Feierliches Glockengeläut, ein Satellitenübertragungswagen, der große Projektchor, begleitet von Orgel und Trompeten, im Innenbereich 20 Mikrofone, rund 200 m verlegte Kabel und eine Kamera haben schon zu Beginn des Sonntagsgottesdienst auf die Besonderheit hingewiesen. Der Deutschlandfunk – Deutsche Welle übertrug in einer Live-Sendung im gesamten Bundesgebiet aus der Pfarrkirche St. Elisabeth.
In seiner Predigt erläuterte Dekan Johannes Plank das Beten, das auch immer etwas mit Stille, innerer Haltung und Gottesbegegnung zu tun habe. Gott gebe nicht automatisch, worum wir bitten. Beten verändere nicht die Situation, sondern uns. Papst Johannes Paul I sagte einmal, beim Beten bin ich Gott gegenüber der, der ich in Wirklichkeit bin, mit all meinem Nöten aber auch dem Besten, das in mir ist.
Als Rundfunkbeauftragter ist Spiritual BGR Matthias Effhauser für die Auswahl der Pfarrgemeinden in der Diözese Regensburg zuständig. „Ich frage an, ob der Pfarrer und die Gemeinde in Zusammenarbeit mit den Musikern den angebotenen Termin wahrnehmen wollen. Von Dekan Johannes Plank erhielt ich sehr schnell ein klares Ja“. Die Übertragungstermine werden in gemeinschaftlichen Besprechungen der Rundfunkbeauftragten vergeben. Für die Diözese Regensburg sind dies bis zu zwei Termine jährlich. Beim Deutschlandfunk versucht Matthias Effhauser Regionen abzudecken, aus denen noch nicht gesendet wurde. „Ich verspreche mir davon, dass die Kirche in öffentlich rechtlichen Medien präsent ist und bleibt. Die Möglichkeit, im Deutschlandfunk im Wechsel katholische und evangelische Gottesdienste zu übertragen, ist keine Selbstverständlichkeit. Es ist ein Entgegenkommen, das nicht ungenutzt bleiben darf und auf unglaublich hohem Niveau durchgeführt wird“.
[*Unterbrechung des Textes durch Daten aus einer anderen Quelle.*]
(** * Audio HAL enumerants and their string conversions

    A shallow embedding of [audio/include/system/audio-hal-enums.h]: the
    enumerant lists that cross the framework <-> HAL boundary as strings,
    the [*_to_string] and [*_from_string] converters the header generates
    from those lists, and the properties of the converters.

    Enumerant values are 32-bit C integers, represented by [Z]; every list
    value is a constant expression built with [|], [<<] and [-] that stays
    inside the 32-bit range, so no wrap-around occurs (lemma
    [enum_values_fit_32_bits]).  A C string is represented by the
    characters that precede its terminator. *)

From Stdlib Require Import ZArith String Ascii List Bool Lia DecimalString.
Import ListNotations.
Local Open Scope string_scope.
Local Open Scope Z_scope.
Local Open Scope list_scope.

(** ** Preprocessor templates *)

(** The C operators used by the constant expressions of the lists.  As in C,
    [-] binds tighter than [|]. *)
Infix ".|" := Z.lor (at level 55, left associativity).
Infix "<<" := Z.shiftl (at level 52, left associativity).

(** One row [V(symbol, value)] of a list macro.  [AUDIO_DEFINE_ENUM_SYMBOL_V]
    makes [symbol] an enumerator equal to the value expression; the string
    templates only use [symbol], once quoted by [AUDIO_ENUM_STRINGIFY] and
    once as the enumerator, so a row carries the quoted symbol and the
    enumerator's value. *)
Record entry : Type := V { symbol : string; value : Z }.

(** [strcmp] of <string.h>: zero exactly on equal strings, otherwise the
    sign of the first difference. *)
Definition strcmp (a b : string) : Z :=
  match String.compare a b with
  | Eq => 0
  | Lt => -1
  | Gt => 1
  end.

(** [#define AUDIO_DEFINE_STRINGIFY_CASE(symbol) case symbol: return "symbol";]
    with [rest] standing for what the switch does when this label does not
    match. *)
Definition AUDIO_DEFINE_STRINGIFY_CASE (e : entry) (t : Z) (rest : string) : string :=
  if t =? value e then symbol e else rest.

(** [#define AUDIO_DEFINE_PARSE_CASE(symbol)
      if (strcmp(s, "symbol") == 0) { *t = symbol; return true; } else]
    The second component of the result is the content of [*t] when the
    function returns; [rest] is the statement after the [else]. *)
Definition AUDIO_DEFINE_PARSE_CASE (e : entry) (s : string) (rest : bool * Z) : bool * Z :=
  if strcmp s (symbol e) =? 0 then (true, value e) else rest.

(** [AUDIO_DEFINE_BIT_MASK(symbol)] expands to [symbol |]; a list expanded
    with it and closed by [0] is the union of the list's values. *)
Definition AUDIO_DEFINE_BIT_MASK (e : entry) (rest : Z) : Z :=
  value e .| rest.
Wichtig dabei sei ein hauptamtlicher oder sehr engagierter Chorleiter sowie ein Chor, der sich das zutraut. In St. Elisabeth wurde ein Projektchor gegründet. Chormitglieder aus Straubinger Pfarreien und Umgebung, des Kammerchors, des Volkchors sowie engagierte Laiensänger unterstützen den Chor. Chorleiterin Evi Grill konnte durch ihre Kontakte Sänger rekrutieren und zeigt sich von der Resonanz begeistert. Die Proben begannen Anfang Juni und der diszipliniert arbeitende Chor wuchs schnell zu einer harmonischen Gruppe zusammen.
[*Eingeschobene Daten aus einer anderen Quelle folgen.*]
Lemma consumeRun_kept e pos l r d h :
  consumeRun env e l r d -> kept (events l) h ->
  match r with
  | Ok l1 => kept (events l1) (d ++ IterNext (Some (sorter.ItEvent e pos)) :: h)
  | _ => exists evs, kept evs (d ++ IterNext (Some (sorter.ItEvent e pos)) :: h)
  end.
Proof.
  intros R K. inv R.
  - simpl. apply kept_mute; [apply Forall_repeat; exact I | now apply kept_next].
  - eexists. apply kept_mute; [apply Forall_repeat; exact I | ].
    apply kept_next. exact K.
Qed.

Lemma batchRun_kept e l r d h :
  batchRun w t e l r d -> kept (events l) h ->
  match r with
  | Ok l' => kept (events l') (d ++ h)
  | _ => exists evs, kept evs (d ++ h)
  end.
Proof.
  intros R K.
  inversion R as [C Er Ed | err dF C F Er Ed | size dF err dL C F G Er Ed
                  | size dF lts dL C F G Er Ed]; subst; simpl;
    rewrite <- ?app_assoc.
  - exact K.
  - eexists. apply (flushRun_kept _ _ _ _ F K).
  - eexists. apply (largeRun_kept _ _ _ _ _ _ G), (flushRun_kept _ _ _ _ F K).
  - apply (largeRun_kept _ _ _ _ _ _ G), (flushRun_kept _ _ _ _ F K).
Qed.

Lemma boundaryRun_kept e pos l r d h :
  boundaryRun w t e pos l r d -> kept (events l) h ->
  match r with
  | Ok (_, l') => kept (events l') (d ++ h)
  | _ => exists evs, kept evs (d ++ h)
  end.
Proof.
  intros R K.
  pose proof (kept_mute _ _ _ resetEntries_mute K) as K0.
  inversion R as [err dF F Er Ed | size dF err dL F G Er Ed | size dF lts dL F G Er Ed
                  | size dF lts dL dP F G Pb Er Ed | size dF lts dL err dP F G Pb Er Ed];
    subst; simpl; rewrite <- ?app_assoc; simpl; rewrite <- ?app_assoc.
  - eexists. apply (flushRun_kept _ _ _ _ F K0).
  - eexists. apply (largeRun_kept _ _ _ _ _ _ G), (flushRun_kept _ _ _ _ F K0).
  - apply kept_mute_cons; [exact I | ].
    apply (largeRun_kept _ _ _ _ _ _ G), (flushRun_kept _ _ _ _ F K0).
  - apply (publishRun_kept _ _ _ _ _ _ Pb). apply kept_mute_cons; [exact I | ].
    apply (largeRun_kept _ _ _ _ _ _ G), (flushRun_kept _ _ _ _ F K0).
  - eexists. apply (publishRun_kept _ _ _ _ _ _ Pb). apply kept_mute_cons; [exact I | ].
    apply (largeRun_kept _ _ _ _ _ _ G), (flushRun_kept _ _ _ _ F K0).
Qed.

Lemma bodyRun_kept e pos l b d h :
  bodyRun env w t e pos l b d -> kept (events l) h ->
  match b with
  | Goes l' | Stops l' =>
      kept (events l') (d ++ IterNext (Some (sorter.ItEvent e pos)) :: h)
  | _ => exists evs, kept evs (d ++ IterNext (Some (sorter.ItEvent e pos)) :: h)
  end.
Proof.
  intros R K.
  inversion R as [d0 C Eb Ed | l1 d0 l2 dS C V S Eb Ed | l1 d0 err dS C V S Eb Ed
                  | l1 d0 err dB C V Bd Eb Ed | l1 d0 l2 dB C V Bd Eb Ed
                  | l1 d0 l2 dB l3 dS C V Bd S Eb Ed
                  | l1 d0 l2 dB err dS C V Bd S Eb Ed];
    subst; rewrite <- ?app_assoc;
    pose proof (consumeRun_kept _ pos _ _ _ _ C K) as K1; simpl in K1.
  - exact K1.
  - apply (batchRun_kept _ _ _ _ _ S K1).
  - apply (batchRun_kept _ _ _ _ _ S K1).
  - apply (boundaryRun_kept _ _ _ _ _ _ Bd K1).
  - apply (boundaryRun_kept _ _ _ _ _ _ Bd K1).
  - apply (batchRun_kept _ _ _ _ _ S), (boundaryRun_kept _ _ _ _ _ _ Bd K1).
  - apply (batchRun_kept _ _ _ _ _ S), (boundaryRun_kept _ _ _ _ _ _ Bd K1).
Qed.

Lemma loopRun_kept items l r d :
  loopRun env w t items l r d ->
  forall h, kept (events l) h ->
    exists evs,
      kept evs (d ++ h) /\
      forall l', r = Exhausted l' \/ r = Stopped l' -> evs = events l'.
Proof.
  induction 1 as [l | err rest l | e pos rest l l1 d B | e pos rest l err d B
                  | e pos rest l d B | e pos rest l l1 d r d' B R IH];
    intros h K; rewrite <- ?app_assoc; simpl;
    try pose proof (bodyRun_kept _ _ _ _ _ h B K) as K1; simpl in *.
  - exists (events l). split; [now apply kept_mute_cons | ].
    intros l' [E | E]; now inv E.
  - exists (events l). split; [now apply kept_mute_cons | ].
    intros l' [E | E]; discriminate.
  - exists (events l1). split; [exact K1 | ]. intros l' [E | E]; now inv E.
  - destruct K1 as (evs & K1). exists evs. split; [exact K1 | ].
    intros l' [E | E]; discriminate.
  - destruct K1 as (evs & K1). exists evs. split; [exact K1 | ].
    intros l' [E | E]; discriminate.
  - apply IH. exact K1.
Qed.

Lemma taskRun_kept B items r d :
  taskRun env w t B items r d -> exists evs, kept evs d.
Proof.
  assert (K0 : kept (events (initLocals env)) (openEntries t B)).
  { split; [reflexivity | ]. simpl. repeat split; exists []; reflexivity. }
  intros R.
  inversion R as [l dl c Lp | l dl c Lp | err dl Lp | dl Lp]; subst;
    destruct (loopRun_kept _ _ _ _ Lp _ K0) as (evs & K & _); exists evs;
    try exact K;
    apply (kept_mute evs (endEntries t l c)); try exact K; repeat constructor.
Qed.

Lemma sinceBoundary_inBody d h :
  Forall inBody d -> sinceBoundary env (d ++ h) = sinceBoundary env h.
Proof.
  induction 1 as [| c d Hc F IH]; [reflexivity | ].
  simpl. destruct c as [| | [[e pos | err] |] | | | | | | | | | | |];
    simpl in Hc; try contradiction; exact IH.
Qed.

Lemma batchRun_idle e l r d :
  flushesAtBoundaries w -> batchCount l = 0 -> batchRun w t e l r d ->
  r = Ok l /\ d = [].
Proof.
  intros Hw Hc R.
  assert (C : splitTxn w && (batchSize w <=? wrapU64 (batchCount l)) = false).
  { rewrite Hc. destruct Hw as [-> | Hb]; [reflexivity | ].
    apply andb_false_iff. right. apply Z.leb_gt. change (wrapU64 0) with 0. lia. }
  inv R; try congruence. split; reflexivity.
Qed.

Lemma boundaryRun_events e pos l c l' d :
  boundaryRun w t e pos l (Ok (c, l')) d ->
  events l' = [] /\ batchCount l' = batchCount l.
Proof. intros R. inv R; split; reflexivity. Qed.

Lemma bodyRun_tail e pos l b d h :
  flushesAtBoundaries w ->
  bodyRun env w t e pos l b d ->
  batchCount l = 0 -> events l = sinceBoundary env h ->
  forall l', b = Goes l' \/ b = Stops l' ->
    batchCount l' = 0 /\
    events l' = sinceBoundary env (d ++ IterNext (Some (sorter.ItEvent e pos)) :: h).
Proof.
  intros Hw R Hc He l' Hb.
  rewrite (sinceBoundary_inBody d _ (bodyRun_inBody _ _ _ _ _ _ _ _ R)). simpl.
  inversion R as [d0 C Eb Ed | l1 d0 l2 dS C V S Eb Ed | l1 d0 err dS C V S Eb Ed
                  | l1 d0 err dB C V Bd Eb Ed | l1 d0 l2 dB C V Bd Eb Ed
                  | l1 d0 l2 dB l3 dS C V Bd S Eb Ed
                  | l1 d0 l2 dB err dS C V Bd S Eb Ed];
    subst; destruct Hb as [Hb | Hb]; try discriminate; inv Hb; rewrite V;
    inv C; simpl in *.
  - match goal with
    | S : batchRun _ _ _ ?x _ _ |- _ =>
        destruct (batchRun_idle _ x _ _ Hw Hc S) as [E _]
    end.
    inv E. simpl. now rewrite He.
  - apply boundaryRun_events in Bd. simpl in Bd. destruct Bd as [-> ->]. auto.
  - apply boundaryRun_events in Bd. simpl in Bd. destruct Bd as [E1 E2].
    rewrite Hc in E2.
    destruct (batchRun_idle _ _ _ _ Hw E2 S) as [E _]. inv E. auto.
Qed.

Lemma loopRun_tail items l r d :
  flushesAtBoundaries w ->
  loopRun env w t items l r d ->
  forall h, batchCount l = 0 -> events l = sinceBoundary env h ->
    forall l', r = Exhausted l' \/ r = Stopped l' ->
      events l' = sinceBoundary env (d ++ h).
Proof.
  intros Hw.
  induction 1 as [l | err rest l | e pos rest l l1 d B | e pos rest l err d B
                  | e pos rest l d B | e pos rest l l1 d r d' B R IH];
    intros h Hc He l' Hr; rewrite <- ?app_assoc; simpl.
  - destruct Hr as [E | E]; inv E. exact He.
  - destruct Hr as [E | E]; discriminate.
  - destruct Hr as [E | E]; inv E.
    apply (bodyRun_tail _ _ _ _ _ h Hw B Hc He). now right.
  - destruct Hr as [E | E]; discriminate.
  - destruct Hr as [E | E]; discriminate.
  - destruct (bodyRun_tail _ _ _ _ _ h Hw B Hc He l1 (or_introl eq_refl)) as [Hc1 He1].
    apply (IH _ Hc1 He1 _ Hr).
Qed.

Lemma taskRun_tail B items r d :
  flushesAtBoundaries w ->
  taskRun env w t B items r d ->
  forall c older, d = IterClose c :: older ->
    consumed d = emitted d ++ sinceBoundary env d.
Proof.
  assert (K0 : kept (events (initLocals env)) (openEntries t B)).
  { split; [reflexivity | ]. simpl. repeat split; exists []; reflexivity. }
  intros Hw R c0 older E.
  assert (done_ : forall l dl c,
             loopRun env w t items (initLocals env) (Exhausted l) dl \/
             loopRun env w t items (initLocals env) (Stopped l) dl ->
             consumed (endEntries t l c ++ dl ++ openEntries t B)
             = emitted (endEntries t l c ++ dl ++ openEntries t B)
               ++ sinceBoundary env (endEntries t l c ++ dl ++ openEntries t B)).
  { intros l dl c Lp.
    assert (exists r, loopRun env w t items (initLocals env) r dl /\
                      (r = Exhausted l \/ r = Stopped l)) as (r0 & Lp0 & Er).
    { destruct Lp as [Lp | Lp]; eauto. }
    destruct (loopRun_kept _ _ _ _ Lp0 _ K0) as (evs & K & El).
    rewrite (El l Er) in K.
    rewrite (loopRun_tail _ _ _ _ Hw Lp0 (openEntries t B) eq_refl eq_refl l Er) in K.
    apply (kept_mute _ (endEntries t l c)) in K; [ | repeat constructor ].
    apply K. }
  revert E.
  inversion R as [l dl c Lp | l dl c Lp | err dl Lp | dl Lp]; subst; auto; intros E.
  - apply loopRun_inLoop in Lp. destruct dl as [| x dl]; [discriminate | ].
    inv E. inv Lp. contradiction.
  - apply loopRun_inLoop in Lp. destruct dl as [| x dl]; [discriminate | ].
    inv E. inv Lp. contradiction.
Qed.

End Ordering.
Musikalisch gestaltet wurde der Gottesdienst mit Liedern aus dem Gotteslob unter Einbindung der Gemeinde. „Es ist ganz schön anspruchsvoll, was wir bieten. Gerade die Sprünge wie beispielsweise der Tritonus haben uns sehr gefordert“, so ein Bass-Sänger. Aber es hat uns allen sehr viel Freude bereitet.

Dekan Johannes Plank wurde bei den Vorbereitungen „das eigentlich Selbstverständliche bewusst gemacht“, da jeder Schritt gestoppt wurde, damit die Messe in den vorgegebenen Zeitrahmen passe. Trotz der vielen Äußerlichkeiten, die es zu planen gibt, sei entscheidend, dass der Funke auf die Hörenden und Mitfeiernden überspringe. Dies gelang dem Chor hervorragend und wurde mit langanhaltendem Applaus belohnt.

Johannes Plank sieht es als schönes Zeichen, dass die sonntägliche Feier auch anderen zu Gute kommt. Die Sonntagsmesse werde deutschlandweit ausgestrahlt und erreiche nach Angaben des Senders 130 000 Hörerinnen und Hörer, darunter viele Stammhörer. –(Text/Fotos: Elisabeth Warnstorff)

Rundfunkgottesdienst

Erfreut ob des Erfolgs zeigt sich Dekan Johannes Plank (l) mit den Mitgliedern des Projektchors sowie Chorleiterin Evi Grill (2.v.r.) und Organistin Sandra Pacher (r)  und den Trompetern Jan Altschäffl (2.Reihe, 2. v.r.) und Sebastian Achatz (2.Reihe, r.) .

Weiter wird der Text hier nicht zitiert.